Draping lines over a 3D plot

Hi, I have a questions about plotting lines (from a shapefile) over a 3D grid. This is related to this question and this question.
I have used grdsample to sample the elevation values onto the lines and plot them over the surface with plot3d, which is sortof working, as shown by the white lines in the below figure.

This issue is some of the white lines should be “behind” the coloured surface, and therefore not visible, but they are plotting ontop, as shown by the below portion of the figure.

image

Any idea how to fix this?

@andrebelem did you encounter this when create your Antarctic 3D figures?
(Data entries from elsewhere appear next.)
(** * CORS middleware (cors.py): a shallow embedding and its properties

    The module is a WSGI filter with three operations: the constructor
    [CorsMiddleware.__init__] resolves the configuration,
    [process_request] gates an incoming request and [process_response]
    decorates an outgoing response.  [bool_from_string] parses the
    [hijack_options] flag.

    Python values are modelled as follows.
    - [str] is [string], a sequence of bytes; [strip], [split], [lower]
      and [upper] act on ASCII, as they do on a Python 2 byte string in
      the C locale.
    - A [dict] from strings to strings is a [gmap string string] and a
      [set] of strings a [gset string].  The order in which a set or a
      dict is iterated follows the interpreter's hash of the members; it
      is supplied by the class [HashOrder], and the theorems hold for
      every instance.
    - Raising an exception is modelled by the [result] monad.
    - A webob request is its header mapping and its method; a webob
      response is its status, its header list (assignment replaces, names
      compared without regard to case), its body and the request it
      answers, if known. *)

From Stdlib Require Import Ascii String.
From stdpp Require Import base option list strings gmap fin_maps pretty.

Local Open Scope string_scope.
Local Open Scope list_scope.

(** * Part I: the program *)

(** ** Python string primitives *)

Module Py.

(** [c.isspace()]: space, \t, \n, \v, \f, \r. *)
Definition isspace (c : ascii) : bool :=
  let n := nat_of_ascii c in
  (n =? 32)%nat || ((9 <=? n)%nat && (n <=? 13)%nat).

Definition isupper (c : ascii) : bool :=
  let n := nat_of_ascii c in (65 <=? n)%nat && (n <=? 90)%nat.

Definition islower (c : ascii) : bool :=
  let n := nat_of_ascii c in (97 <=? n)%nat && (n <=? 122)%nat.

Definition tolower (c : ascii) : ascii :=
  if isupper c then ascii_of_nat (nat_of_ascii c + 32) else c.

Definition toupper (c : ascii) : ascii :=
  if islower c then ascii_of_nat (nat_of_ascii c - 32) else c.

Fixpoint map_chars (f : ascii → ascii) (s : string) : string :=
  match s with
  | EmptyString => EmptyString
  | String c s' => String (f c) (map_chars f s')
  end.

(** [s.lower()] and [s.upper()]. *)
Definition lower : string → string := map_chars tolower.
Definition upper : string → string := map_chars toupper.

Fixpoint lstrip (s : string) : string :=
  match s with
  | EmptyString => EmptyString
  | String c s' => if isspace c then lstrip s' else s
  end.

Fixpoint rstrip (s : string) : string :=
  match s with
  | EmptyString => EmptyString
  | String c s' =>
      match rstrip s' with
      | EmptyString => if isspace c then EmptyString else String c EmptyString
      | t => String c t
      end
  end.

(** [s.strip()]: leading and trailing whitespace removed. *)
Definition strip (s : string) : string := rstrip (lstrip s).

(** [s.split()]: the maximal runs of non-whitespace characters. *)
Fixpoint split (s : string) : list string :=
  match s with
  | EmptyString => []
  | String c s' =>
      if isspace c then split s'
      else match s' with
           | EmptyString => [String c EmptyString]
           | String c' _ =>
               if isspace c' then String c EmptyString :: split s'
               else match split s' with
                    | t :: ts => String c t :: ts
                    | [] => [String c EmptyString]
                    end
           end
  end.

(** [s.split(sep)] for a one-character separator: every separator cuts,
    empty fields are kept, and the empty string yields one empty field. *)
Fixpoint split_on (sep : ascii) (s : string) : list string :=
  match s with
  | EmptyString => [EmptyString]
  | String c s' =>
      if Ascii.eqb c sep then EmptyString :: split_on sep s'
      else match split_on sep s' with
           | t :: ts => String c t :: ts
           | [] => [String c EmptyString]
           end
  end.
(** * The MQTT serializer / deserializer wrappers of the shim

    A shallow embedding of
    [libraries/c_sdk/standard/mqtt/src/iot_mqtt_serializer_deserializer_wrapper.c]:
    the packet-identifier generator, the status translator
    [convertReturnCode], the seven serializer wrappers and the six
    deserializer wrappers, with the properties the specification states
    about them.

    The wire-format library ([mqtt_lightweight.h]) and the allocator
    ([IotMqtt_MallocMessage]) are collaborators of the file: they appear here
    as the fields of a class, and every theorem holds for every instance. *)

From Stdlib Require Import ZArith List Lia.
Import ListNotations.
Open Scope Z_scope.

(** ** Machine integers and pointers *)

Definition pointer := Z.
Definition NULL : pointer := 0.
Definition size_t := Z.

(** [( uint16_t ) x] and the wrap-around of [uint32_t] arithmetic. *)
Definition uint16 (x : Z) : Z := x mod 2 ^ 16.
Definition uint32 (x : Z) : Z := x mod 2 ^ 32.
Definition step (op : Op) (srv : Server) : Server * list Outbound :=
  match op with
  | Connect sid => on_connect sid srv
  | Greet sid => in_session sid send_greeting srv
  | Receive sid data => in_session sid (on_message data) srv
  | Disconnect sid => (on_disconnect sid srv, [])
  | Failure sid => (on_exception sid srv, [])
  end.

Fixpoint run (ops : list Op) (srv : Server) : Server * list Outbound :=
  match ops with
  | [] => (srv, [])
  | op :: ops =>
      let '(srv', out) := step op srv in
      let '(srv'', out') := run ops srv' in
      (srv'', out ++ out')
  end.

End app.

(** The process at start: no session, nothing written, no call made. *)
Definition boot : Server :=
  {| sessions := ∅; world := {| tick := 0; files := ∅; calls := [] |} |}.

(** ** backend.py, lines 24-34: the API keys *)

(** [os.getenv] of the three keys. *)
Record Keys := {
  ASSEMBLYAI_API_KEY : option string;
  OPENAI_API_KEY : option string;
  ELEVENLABS_API_KEY : option string;
}.

(** [not key], for a key that is [None] or a string. *)
Definition key_missing (key : option string) : bool :=
  match key with
  | Some s => negb (truthy_str s)
  | None => true
  end.

Section keys.

Context (E : Env).

(** [VoiceAssistantBackend()], lines 22-49: the keys are checked in this
    order before the clock is read; [init] is the rest. *)
Definition VoiceAssistantBackend (keys : Keys) (w : World)
    : Outcome Backend * World :=
  if key_missing (ASSEMBLYAI_API_KEY keys) then
    (Raised "ASSEMBLYAI_API_KEY not found in environment variables", w)
  else if key_missing (OPENAI_API_KEY keys) then
    (Raised "OPENAI_API_KEY not found in environment variables", w)
  else if key_missing (ELEVENLABS_API_KEY keys) then
    (Raised "ELEVENLABS_API_KEY not found in environment variables", w)
  else
    let '(backend, w') := init E w in (Returned backend, w').

(** app.py, lines 38-50, with the constructor: it is called outside of
    any [try], so its exception leaves the endpoint before the session is
    registered and before anything is sent. *)
Definition websocket_accept (keys : Keys) (sid : N) (srv : Server)
    : Server * list Outbound :=
  match VoiceAssistantBackend keys (world srv) with
  | (Returned backend, w) =>
      ({| sessions := <[sid := backend]> (sessions srv); world := w |},
       [connected (pretty sid)])
  | (Raised _, w) => ({| sessions := sessions srv; world := w |}, [])
  end.

End keys.

(** ** backend.py, lines 55-73: the temporary file of [transcribe_audio] *)

(** Line 57. *)
Definition temp_audio_filename (sid : string) : string :=
  "temp_audio_" +:+ sid +:+ ".wav".

(** What the file system and the transcriber do during one call:
    - [write_raises]: [None] when lines 58-59 write the file; [Some held]
      when [open] or [f.write] raises, [held] being what the file holds
      then ([None]: there is no such file);
    - [transcript]: [None] when line 63 raises, otherwise
      [transcript.text];
    - [remove_raises]: whether [os.remove] raises. *)
Record TranscribeRun := {
  write_raises : option (option bytes);
  transcript : option (option string);
  remove_raises : bool;
}.

(** Lines 58-59. *)
Definition write_temp (run : TranscribeRun) (temp_file : string)
    (audio_data : bytes) (disk : gmap string bytes)
    : Outcome () * gmap string bytes :=
  match write_raises run with
  | None => (Returned (), <[temp_file := audio_data]> disk)
  | Some (Some held) => (Raised service_error, <[temp_file := held]> disk)
  | Some None => (Raised service_error, delete temp_file disk)
  end.

(** Lines 66-67. *)
Definition remove_temp (run : TranscribeRun) (temp_file : string)
    (disk : gmap string bytes) : Outcome () * gmap string bytes :=
  if bool_decide (is_Some (disk !! temp_file)) then
    if remove_raises run then (Raised service_error, disk)
    else (Returned (), delete temp_file disk)
  else (Returned (), disk).

(** Lines 55-73 on the files of the working directory: the text returned
    and the files afterwards. *)
Definition transcribe_audio_files (sid : string) (audio_data : bytes)
    (run : TranscribeRun) (disk : gmap string bytes)
    : string * gmap string bytes :=
  let temp_file := temp_audio_filename sid in
  match write_temp run temp_file audio_data disk with
  | (Raised _, disk1) => ("", disk1)
  | (Returned _, disk1) =>
      match transcript run with
      | None => ("", disk1)
      | Some text =>
          match remove_temp run temp_file disk1 with
          | (Raised _, disk2) => ("", disk2)
          | (Returned _, disk2) =>
              (match text with
               | Some t => if truthy_str t then t else ""
               | None => ""
               end, disk2)
          end
      end
  end.

(** The answer of the transcriber as [Env] has it: [None] when anything
    in the [try] block raised. *)
Definition try_block_outcome (run : TranscribeRun) : option (option string) :=
  match write_raises run, transcript run, remove_raises run with
  | None, Some text, false => Some text
  | _, _, _ => None
  end.

(** * Vocabulary of the statements *)

(** ** The entries the code builds *)

Definition system_entry : Message :=
  {| role := system; content := SYSTEM_PROMPT;
     timestamp := None; type := None |}.

Definition user_entry (text now : string) : Message :=
  {| role := user; content := text; timestamp := Some now; type := None |}.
Below is the code for plotting the white lines:

pygmt.grdtrack(
        grid = ice_surface_grid, 
        points = "path/to/shapefile",
        outfile="tmp.txt",
        skiprows=True,
)
fig.plot3d(
        data='tmp.txt', 
        pen="1p,white", 
        perspective=True,
        verbose='e',
        no_clip=False,
) 

Hi mdtanker.

You could try making a 2d georeferenciated image (like geotiff) of your map and them lay that image on top of the grid. I think it should work. Please let me know if it does because I want to do the same thing.

1 Like

Nice and interesting map Matt (@mdtanker).
When I plotted my 3D maps, I didn’t draw lines like that, but I believe the issue is that the plot3D is actually a projection “over” the rendering of the surface you have below. Have you tried slightly changing the perspective to see if it continues? I see that you are using a low angle. Perhaps with a slightly higher angle, it may improve, but I believe the problem will persist.

A practical and quick solution: Export the figure as SVG and edit the lines (it’s a quick option!). If that’s not possible, export it as JPG and use, for example, the resynthesizer in GIMP to erase the white line where it shouldn’t exist. It’s not the ideal solution, but it quickly resolves the issue if you need the image now.

I’ll do some experiments here with the 3D and get back to you.
Cheers

Yep. GMT has absolutely no knowledge of hidden line removal. It thus falls on the user to figure out a way to chop out only those pieces that should be seen and plot those with plot3.

I think no software can do it because it’s a matter of “plot over rendered surface”. But knowing that “before” (I mean, the azimuth and elevation), it’s possible to blank the undesired lines before plot3D.
@mdtanker, first you need to be sure your final perspective values, then you can advance cutting off the lines you don’t want to plot.